# 2gb ram installed, only 1gb showing



## ggmufc (Feb 27, 2008)

Ok, so I just put a computer together out of two old machines. But I'm having a problem with the ram (as if it could go smoothly right?)

The motherboard is a Gigabyte GA-7N400L, and it has four memory banks. I have four sticks of DDR400 512mb Ram installed, however when it boots up it only shows 1gb in total (during post and when I check system properties).

I have tried switching the order of how they are lined up in the banks, I have tested each stick by booting the system with only one stick installed, and I have done the same with two sticks installed (to confirm compatibility)... and each time they seem to be working fine... except when I put all four in together :upset:

I checked crucial.com to see if it could shed any light on the situation, but it only confused me further:

The following is a list of what our scan was able to detect:
System Manufacturer: NVIDIA
System Model: AWRDACPI
Motherboard Manufacturer: Gigabyte Technology Co., Ltd.
Motherboard Model: nVidia-nForce2

Your Computer Specifications

* Maximum Memory Capacity: 1572864 MB
* Currently Installed Memory: 1024 MB
* Available Memory Slots: 1
* Number of Banks: 3
* Dual Channel Support: N.A.
* CPU Manufacturer: AuthenticAMD
* CPU Family: AMD Athlon(tm) XP 2800+ Model 10, Stepping 0
* CPU Speed: 2078 MHz

512 MB
DDR PC3200
512 MB
DDR PC3200
EMPTY 

Basically telling me my motherboard only has 3 banks.. and 1 of them is empty.. ***..

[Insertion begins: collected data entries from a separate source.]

(** * Rabbit Hole: the sentence ledger and the embedding pipeline

  A shallow embedding of the two Express servers of the repository:

  - [src/server.js]: the sentence ledger.  [POST /webhook/update]
    authenticates, validates the candidate (non-empty, one more word than
    the stored sentence, no terminal punctuation) and overwrites the
    sentence file.
  - the second [server.js], the one that loads [ml-pca] and
    [@xenova/transformers]: the pipeline server.  Its [POST /webhook/update]
    authenticates, rejects only the empty candidate, overwrites the sentence
    file, answers, and then runs a detached task that embeds the sentence,
    appends a row to the vector history, and re-projects the history to 3D
    with PCA.  It also has [POST /reset], [GET /vectors3d] and
    [GET /regenerate].  Its helper [meanPool], which nothing calls, is left
    out.

  JavaScript strings are sequences of UTF-16 code units; numbers are IEEE
  binary64 values ([spec_float]); exceptions are an explicit outcome; the
  three data files, the fault behaviour of the file system, the embedding
  model, the PCA library and the JSON codec are explicit parameters. *)

From Stdlib Require Import String Ascii List NArith ZArith Bool Lia.
From Stdlib Require Import Floats.SpecFloat.
Import ListNotations.

(** ** JavaScript strings *)

Module JsString.

(** A UTF-16 code unit. *)
Definition char16 := N.
Definition jsstring := list char16.

(** ASCII literals, for readable examples. *)
Definition js (s : string) : jsstring :=
  List.map N_of_ascii (list_ascii_of_string s).

(** ToBoolean on a string: the empty string is the only falsy one. *)
Definition truthy (s : jsstring) : bool :=
  match s with [] => false | _ :: _ => true end.

(** [a || b] on strings. *)
Definition or_else (a b : jsstring) : jsstring :=
  if truthy a then a else b.

(** ECMAScript WhiteSpace and LineTerminator code units: what
    [String.prototype.trim] strips and what [\s] matches. *)
Definition isWhiteSpace (c : char16) : bool :=
  ((c =? 9) || (c =? 10) || (c =? 11) || (c =? 12) || (c =? 13)
   || (c =? 32) || (c =? 160) || (c =? 5760)
   || ((8192 <=? c) && (c <=? 8202))
   || (c =? 8232) || (c =? 8233) || (c =? 8239) || (c =? 8287)
   || (c =? 12288) || (c =? 65279))%N.

Fixpoint trimStart (s : jsstring) : jsstring :=
  match s with
  | [] => []
  | c :: rest => if isWhiteSpace c then trimStart rest else s
  end.

Definition trimEnd (s : jsstring) : jsstring :=
  rev (trimStart (rev s)).

(** [s.trim()] *)
Definition trim (s : jsstring) : jsstring := trimEnd (trimStart s).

Well if anyone could point out what I'm missing, or any suggestions for further testing, please help me out.

Cheers.


----------



## mattlock (Dec 28, 2005)

According to the manual you must have matching single sided modules when populating DIMMS 3-4. If you're currently using double sided ram or a combination of SS and DS modules that likely why you're not seeing all of the modules being reported.



GA-7N400-L Manual said:


> If memories are inserted on dimm3 and dimm4 at the same time, please note that the memories must be exactly identical in device, type, size and single side. This is enssential to let system
> boot up correctly


http://america.giga-byte.com/FileList/Manual/motherboard_manual_7n400pro2_e.pdf


----------